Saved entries
=== Begin Enclosure ===
(* ===== verification/KvHashCreate.v ===== *)
(** Building and measuring a kvhash map: the geometry a declared population gets,
    the empty map [kvhash_create()] leaves behind, and [kvhash_stat()]. *)

From S2P Require Import BlobIface Prelude Layout Records KvHash KvHashRep KvHashRead KvHashOps KvHashSet.

(** ** The square root of the two-level geometry *)

(** Up to the largest square of 16 bits the loop finds the least side. *)
Lemma side_loop_least fuel side buckets : 1 <= side -> buckets <= 65535 * 65535 -> 65535 - side < Z.of_nat fuel -> (side - 1) * (side - 1) < buckets ->
  let r := side_loop fuel side buckets in side <= r <= Z.max side 65535 /\ buckets <= r * r /\ (r - 1) * (r - 1) < buckets.
Proof.
  revert side. induction fuel as [|fuel IH]; intros side Hs Hb Hf Hl; cbn [side_loop]; [nia|].
  destruct (Z.leb_spec side 65535) as [Hle|Hgt]; [|nia].
  rewrite u32_small by nia. destruct (Z.ltb_spec (side * side) buckets) as [Hlt|Hge]; [|nia].
  assert (side < 65535) by nia. specialize (IH (side + 1) ltac:(lia) Hb ltac:(lia) ltac:(replace (side + 1 - 1) with side by lia; lia)).
  cbv zeta in IH. lia.
Qed.

(** No side ever reaches the largest 32-bit population: the squares of 32-bit
    numbers are 0, 1 or 4 modulo 8. *)
Lemma side_loop_endless fuel side : side_loop fuel side UINT32_MAX = side + Z.of_nat fuel.
Proof.
  revert side. induction fuel as [|fuel IH]; intros side; cbn [side_loop]; [lia|].
  assert (u32 (side * side) < UINT32_MAX) as Hlt.
  { unfold u32, UINT32_MAX. pose proof (Z.mod_pos_bound (side * side) (2 ^ 32) ltac:(lia)) as Hr. change (2 ^ 32) with 4294967296 in *.
    assert ((side * side) mod 4294967296 <> 4294967295); [|lia]. intros E.
    assert ((side * side) mod 8 = 7) as E8.
    { rewrite (Z.div_mod (side * side) 4294967296) by lia. rewrite E. set (q := side * side / 4294967296).
      replace (4294967296 * q + 4294967295) with (7 + (536870912 * q + 536870911) * 8) by lia. by rewrite Z_mod_plus_full. }
    rewrite Z.mul_mod in E8 by lia. pose proof (Z.mod_pos_bound side 8 ltac:(lia)) as H8.
    assert (side mod 8 = 0 \/ side mod 8 = 1 \/ side mod 8 = 2 \/ side mod 8 = 3 \/ side mod 8 = 4 \/ side mod 8 = 5 \/ side mod 8 = 6 \/ side mod 8 = 7) as Hc by lia.
    repeat destruct Hc as [Hc|Hc]; rewrite Hc in E8; done. }
  destruct (Z.ltb_spec (u32 (side * side)) UINT32_MAX); [|lia]. rewrite IH. lia.
Qed.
=== End Enclosure ===
Starting from the line holding "Lemma side_loop_endless fuel", restate the remaining lines of the data word for word, including the last.

## Solution
Lemma side_loop_endless fuel side : side_loop fuel side UINT32_MAX = side + Z.of_nat fuel.
Proof.
  revert side. induction fuel as [|fuel IH]; intros side; cbn [side_loop]; [lia|].
  assert (u32 (side * side) < UINT32_MAX) as Hlt.
  { unfold u32, UINT32_MAX. pose proof (Z.mod_pos_bound (side * side) (2 ^ 32) ltac:(lia)) as Hr. change (2 ^ 32) with 4294967296 in *.
    assert ((side * side) mod 4294967296 <> 4294967295); [|lia]. intros E.
    assert ((side * side) mod 8 = 7) as E8.
    { rewrite (Z.div_mod (side * side) 4294967296) by lia. rewrite E. set (q := side * side / 4294967296).
      replace (4294967296 * q + 4294967295) with (7 + (536870912 * q + 536870911) * 8) by lia. by rewrite Z_mod_plus_full. }
    rewrite Z.mul_mod in E8 by lia. pose proof (Z.mod_pos_bound side 8 ltac:(lia)) as H8.
    assert (side mod 8 = 0 \/ side mod 8 = 1 \/ side mod 8 = 2 \/ side mod 8 = 3 \/ side mod 8 = 4 \/ side mod 8 = 5 \/ side mod 8 = 6 \/ side mod 8 = 7) as Hc by lia.
    repeat destruct Hc as [Hc|Hc]; rewrite Hc in E8; done. }
  destruct (Z.ltb_spec (u32 (side * side)) UINT32_MAX); [|lia]. rewrite IH. lia.
Qed.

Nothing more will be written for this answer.